September 28, 2021

Diversity/Inclusion Conference: strategic advice given to attendees

In the wake of social unrest and the end of COVID-19 safety precautions, most people want to facilitate change in creating a better society. With this philosophy in mind, Utah State University Eastern hosted its annual Diversity and Inclusion Conference March 10, by bringing in speakers Chad Hymas, David R. Ibarra and Dr. Heath Earl to offer inspiration in ways individuals can make a positive impact for social change. Those who attended the conference in person at the Geary Events Center were given signed copies of both Hymas’ and Ibarra’s books.

Chad Hymas

When he was 27, father and business owner, Hymas was in an accident that left him quadriplegic. The lessons he learned while re-learning to live his life changed him. He travels around the world to share his story in hopes of inspiring his audiences.

He pointed out the challenges COVID-19 created for everyone. He said it offers the lesson that, “we shouldn’t wait to lose something before appreciating it.
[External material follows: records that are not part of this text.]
(** The child list of a node other than the new parent after
    [insertBefore]: the node has lost the child if it had it. *)
Lemma insertBefore_children_ne d (p x y : nat) ref d' :
  insertBefore d p x ref = Some d' → y ≠ p →
  children d' y = children (detach d x) y.
Proof.
  intros H Hy. apply insertBefore_Some in H as (_ & _ & _ & ->).
  unfold children. destruct (decide (x = y)) as [->|Hx].
  - rewrite lookup_alter_eq, lookup_alter_ne by done.
    by destruct (detach d y !! y).
  - by rewrite !lookup_alter_ne.
Qed.

Lemma unparented_not_contained d (a x : nat) :
  parent d x = None → a ≠ x → contains d a x = false.
Proof.
  intros Hp Hne. unfold contains. destruct (size d); simpl;
    destruct (decide (a = x)); try done. by rewrite Hp.
Qed.



(** X15: after [removeElement] a second call for the same element
    changes nothing and reports the element: the body does not contain
    it any more. What was below the element stays below it, and no
    other node changes its parent. *)
Theorem removeElement_takes_out_once (E : Collab) (w : world) (element : nat) :
  let w1 := removeElement E w element in
  w_dom (removeElement E w1 element) = w_dom w1
  ∧ w_trace (removeElement E w1 element)
    = ConsoleError msg_could_not_delete element :: w_trace w1
  ∧ (element ≠ body_getBodyElement E →
     contains (w_dom w1) (body_getBodyElement E) element = false)
  ∧ (∀ y, y ≠ element → parent (w_dom w1) y = parent (w_dom w) y)
  ∧ (wf_dom (w_dom w) → children (w_dom w1) element = children (w_dom w) element).
Proof.
  intros w1. unfold w1, removeElement.
  destruct (negb (bool_decide (body_getBodyElement E = element))
            && contains (w_dom w) (body_getBodyElement E) element) eqn:Hg.
  - apply andb_true_iff in Hg as [Hb Hc].
    apply negb_true_iff, bool_decide_eq_false in Hb.
    cbn [w_dom w_trace set_dom]. unfold removeNode.
    assert (Hout : contains (detach (w_dom w) element) (body_getBodyElement E)
                     element = false).
    { apply unparented_not_contained; [apply detach_parent|done]. }
    rewrite Hout, andb_false_r. cbn [w_dom w_trace emit set_dom].
    split; [done|]. split; [done|]. split; [done|]. split.
    + intros y Hy. by apply detach_parent_ne.
    + intros Hwf. by apply detach_children_self.
  - cbn [w_dom w_trace emit]. rewrite Hg. cbn [w_dom w_trace emit].
    split; [done|]. split; [done|]. split; [|done].
    intros Hne. apply andb_false_iff in Hg as [Hg|Hg]; [|done].
    apply negb_false_iff, bool_decide_eq_true in Hg. congruence.
Qed.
This is a time to reflect on how much we appreciate socializing.”

He reflected on the lessons his father taught him about treating others with love and respect. “Diversity is understanding that there is more to a person than what we see on the outside,” he said.

It is important to begin with yourself when cultivating an inclusive attitude. “Be respectful to yourself. Don’t belittle yourself. You can’t hold others in high esteem if you don’t hold yourself in high esteem,” he said. “You can’t take care of others if you don’t take care of yourself. That’s hypocrisy.”

Hymas stressed how important it is to help when possible. He recalled how he couldn’t accomplish everything he’s accomplished without the help of others. His friends and neighbors saved his life by helping him after his accident. He relies on the generosity of those around him to be able to travel around and speak to others about his experiences. 

David R. Ibarra

Ibarra’s father immigrated to Utah from Oaxaca, Mexico. His parents divorced when he was young and he and his brother were raised in foster care. Learning to achieve success through his unique experiences, Ibarra serves as a performance coach, motivational speaker and writer.

As a performance coach, Ibarra advises clients to appreciate the talents of others and see these talents as adding value to everyone’s lives, especially those with unique perspectives. 

He talked about how important it is for everyone to learn to control their frame of mind. Being able to flip from negative thinking to positive thinking is a skill that will propel everyone to accomplish their dreams. To do this, it’s important to know exactly what the goal is. The second thing to do is think of three things that bring happiness. This will enable a person to leave the space of negative thoughts.

Ibarra stressed the importance of choosing a career that inspires joy. “It will make your life more meaningful,” he said. 

His recipe for success starts by simply writing a goal down. “Nothing happens until we make a goal and set it to action,” he said. To reinforce this goal, it should be said out loud to maintain focus.

It’s important to create a support system of “people who know what you don’t,” he said. “This specialized talent team makes it possible for you to acquire and/or utilize the skills and talents of others to achieve your purpose.”

Maintaining harmony in close relationships allows people to serve their purpose, as well as the people they serve. 

In ending his talk, Ibarra stressed the importance of giving back. He funds scholarships for Latinx youth to attend higher education. He also serves others with his time by volunteering as a mentor. Ibarra is grateful for the success he has experienced in his life and grateful it has allowed him to give back.

Dr. Heath Earl

Dr. Earl is an associate professor of psychology at Utah State University Eastern. Additionally, he has a private neuropsychological practice off-campus.

In his talk, Earl explained how human brains are designed to categorize information quickly. This unconscious process results in biases about others being formed. 

When he began teaching at Southern Utah University, he was assigned to teach a class on ethnicity. He said he felt completely unqualified to teach this topic since he is a white, Christian male in a culture that is predominantly white, Christian males. He learned about a teaching style knows as the “Jigsaw Classroom.” In this teaching technique, the classroom is divided into small groups that stress the importance of cooperation. Each member researches a different part of the curriculum and becomes an “expert.” 

Each group member is in charge of teaching their group mates about their expertise. In this way, everyone relies on each other to learn the curriculum. Each member of the group is equally valued and equally important. 

In “Jigsaw Classrooms,” it shows everyone learns more, is more engaged and has a better understanding of the content when compared with students taught in a traditional lecture class.

Earl experienced great success employing this teaching method in his ethnicity class. He relied on his students’ experiences to help one another understand ethnicity. 

He also discussed how limited exposure to diverse perspectives leads to greater discrimination. Extended exposure is what is needed to combat discrimination and tendencies towards biases. 

The human brain’s natural psychology is to categorize information automatically. This process is automatic and rapid. Understanding this aspect of psychology makes it possible to work with it. “Education and awareness combat this process. We must read, volunteer, try new things. Above all, we must not engage in anti-social behavior,” he said. 

The entire conference can be viewed at eastern.usu.edu/live/index. Earl’s list of ways to combat individual biases can be seen at the 3:17:01 mark.